SÃO LUÍS, Brasil - A homenagem é pródigo.Escorregar para o Convento das Mercês, uma jóia colonial elegantemente restaurada construída aqui em 1654, e aprender dos feitos de José Sarney, ex-presidente do Brasil e chefe da dinastia política que mantivessem o domínio sobre o vasto estado do nordeste do Maranhão para cinco décadas.
Um documentário retrata o Sr. Sarney como governador generosamente bigodudo levantamento Maranhão (pronuncia-mar-ah-NEEOW) a partir de seu isolamento econômico na década de 1960. Fotos de capturá-lo presidindo Brasil transição 's para um regime civil na década de 1980. A exibição de títulos, incluindo "Master of the Sea", mostrar seu talento literário como romancista-estadista.
Fora do Convento das Mercês, que abriga uma fundação financiada pelo Estado anunciando Sr.
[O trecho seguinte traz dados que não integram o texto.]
(** X12: [Build] builds nothing its caller can see.  It always returns
    nil, and the array it was called on keeps its length and its
    elements: the new resources go to the receiver's own copy of the slice
    header, which is dropped.  All that is left of them is in the cells of
    the caller's backing array past the slice's length, as many as fit
    below its capacity. *)
Theorem Build_builds_nothing spare
    (s : slice (option (Resource.Resource ResourceData)))
    (metaData : list (option ResourceData)) :
  (len s ≤ length (cells s))%nat →
  let caller := (ResourceArray_Build spare s metaData).1 in
  (ResourceArray_Build spare s metaData).2 = None
  ∧ length caller = length (cells s)
  ∧ take (len s) caller = take (len s) (cells s)
  ∧ caller
    = take (len s) (cells s)
      ++ ((λ v, Some (Resource.NewResource v))
            <$> take (length (cells s) - len s) metaData)
      ++ drop (len s + length metaData `min` (length (cells s) - len s)) (cells s).
Proof.
  intros Hlen caller.
  assert (Hcaller : caller
    = take (len s) (cells s)
      ++ ((λ v, Some (Resource.NewResource v))
            <$> take (length (cells s) - len s) metaData)
      ++ drop (len s + length metaData `min` (length (cells s) - len s)) (cells s)).
  { subst caller. unfold ResourceArray_Build.
    pose proof (Build_shared spare metaData (cells s) (len s) Hlen) as Hfold.
    destruct s as [cs n]. simpl in *.
    destruct (fold_left _ _ _) as [[c s'] b]. done. }
  split_and!.
  - unfold ResourceArray_Build. by destruct (fold_left _ _ _) as [[c s'] b].
  - rewrite Hcaller, !length_app, length_fmap, !length_take, length_drop. lia.
  - rewrite Hcaller. rewrite take_app_length'; [done|]. rewrite length_take. lia.
  - done.
Qed.

End wrappers_more.

(** * Properties of the conversions *)

Section conversions_facts.
Context `{ShowLib}.

(** A loop that stores the conversion of each element at its index
    computes [mapM] of the conversion. *)
Lemma range_from_fill {A B} (f : A → result B) (z : B)
    (body : nat → A → list B → result (list B)) :
  (∀ i v arr, body i v arr = (y ← f v; mret (<[i := y]> arr))) →
  ∀ l pre,
    range_from body (length pre) l (pre ++ replicate (length l) z)
    = (k ← mapM f l; mret (pre ++ k)).
Proof.
  intros Hbody. induction l as [|v l IH]; intros pre; simpl; [done|].
  rewrite Hbody. unfold mbind at 1 3, result_bind.
  destruct (f v) as [y|]; simpl; [|done].
  rewrite insert_app_r_alt, Nat.sub_diag by lia. simpl.
  specialize (IH (pre ++ [y])). rewrite length_app, Nat.add_1_r in IH.
  rewrite <- (app_assoc pre [y]) in IH. simpl in IH. rewrite IH.
  unfold mbind, result_bind. destruct (mapM f l); simpl; [|done].
  by rewrite <- app_assoc.
Qed.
Sarney, os moradores são rápidos em apontar a marca da família em todo São Luís, capital do estado.
Precisa de um lugar para viver? Considere o bairro de Vila Sarney, que piada. Um hospital? Há a Maternidade Marly Sarney. Quer vá para um livro? Experimente o Sarney Biblioteca José. Precisa de ir ao centro velho?Leve o Sarney Ponte José.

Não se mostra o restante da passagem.